(Dataset entries)
___

(* ===== verification/VerbsCm.v ===== *)
(** * Connections of queue pairs

    What the operations of bgvrnic_cm.c do (the model is in VerbsConn), one
    by one, and the handshake of two queue pairs on two nodes. *)

From S2P Require Import Prelude Chain Bytes Descriptor State Connect VerbsMem Verbs VerbsConn VerbsConcrete VerbsLog VerbsRecv VerbsSend.

(** ** Messages *)

(** What both sides use of a message. *)
Record connect_view := mkCview {
  cv_source_qpn : Z; cv_dest_qpn : Z; cv_source : sockaddr_in; cv_dest : sockaddr_in; cv_request_id : Z; cv_status : Z }.
Definition view_connect (msg : list Z) : connect_view :=
  mkCview (rd sb_source_qpn msg) (rd sb_dest_qpn msg) (mkAddr (rd ic_source_IP4 msg) (rd ic_source_port msg))
    (mkAddr (rd ic_dest_IP4 msg) (rd ic_dest_port msg)) (rd ic_source_request_id msg) (rd ic_status msg).
Definition port32 (a : sockaddr_in) : sockaddr_in := mkAddr (u32 (sin_addr a)) (u32 (sin_port a)).

Lemma length_fill_connect sq dq s d i st msg : length msg = SIZEOF_ionet_connect ->
  length (fill_connect sq dq s d i st msg) = SIZEOF_ionet_connect.
Proof. unfold SIZEOF_ionet_connect. intros H. unfold fill_connect. wr_len. Qed.
Lemma view_fill_connect sq dq s d i st msg : length msg = SIZEOF_ionet_connect ->
  view_connect (fill_connect sq dq s d i st msg) = mkCview (u16 sq) (u16 dq) (port32 s) (port32 d) (u64 i) (u32 st).
Proof.
  unfold SIZEOF_ionet_connect. intros H. unfold view_connect, fill_connect, port32. cbv zeta.
  assert (E : forall x n, (x mod n) mod n = x mod n) by (intros; apply Zmod_mod).
  f_equal; [| |f_equal|f_equal|..]; repeat rd_step; first [apply E|reflexivity].
Qed.

Section cm.
Context {D : Type} {CM : ConnMover D} {K : Kernel} {KL : KernelLaws} {C : CmKernel} {CL : CmKernelLaws}.
Abbreviation V := (vnic D).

___

[Work order] Your answer should be the records above, set down exactly.

[Task result]
(* ===== verification/VerbsCm.v ===== *)
(** * Connections of queue pairs

    What the operations of bgvrnic_cm.c do (the model is in VerbsConn), one
    by one, and the handshake of two queue pairs on two nodes. *)

From S2P Require Import Prelude Chain Bytes Descriptor State Connect VerbsMem Verbs VerbsConn VerbsConcrete VerbsLog VerbsRecv VerbsSend.

(** ** Messages *)

(** What both sides use of a message. *)
Record connect_view := mkCview {
  cv_source_qpn : Z; cv_dest_qpn : Z; cv_source : sockaddr_in; cv_dest : sockaddr_in; cv_request_id : Z; cv_status : Z }.
Definition view_connect (msg : list Z) : connect_view :=
  mkCview (rd sb_source_qpn msg) (rd sb_dest_qpn msg) (mkAddr (rd ic_source_IP4 msg) (rd ic_source_port msg))
    (mkAddr (rd ic_dest_IP4 msg) (rd ic_dest_port msg)) (rd ic_source_request_id msg) (rd ic_status msg).
Definition port32 (a : sockaddr_in) : sockaddr_in := mkAddr (u32 (sin_addr a)) (u32 (sin_port a)).

Lemma length_fill_connect sq dq s d i st msg : length msg = SIZEOF_ionet_connect ->
  length (fill_connect sq dq s d i st msg) = SIZEOF_ionet_connect.
Proof. unfold SIZEOF_ionet_connect. intros H. unfold fill_connect. wr_len. Qed.
Lemma view_fill_connect sq dq s d i st msg : length msg = SIZEOF_ionet_connect ->
  view_connect (fill_connect sq dq s d i st msg) = mkCview (u16 sq) (u16 dq) (port32 s) (port32 d) (u64 i) (u32 st).
Proof.
  unfold SIZEOF_ionet_connect. intros H. unfold view_connect, fill_connect, port32. cbv zeta.
  assert (E : forall x n, (x mod n) mod n = x mod n) by (intros; apply Zmod_mod).
  f_equal; [| |f_equal|f_equal|..]; repeat rd_step; first [apply E|reflexivity].
Qed.

Section cm.
Context {D : Type} {CM : ConnMover D} {K : Kernel} {KL : KernelLaws} {C : CmKernel} {CL : CmKernelLaws}.
Abbreviation V := (vnic D).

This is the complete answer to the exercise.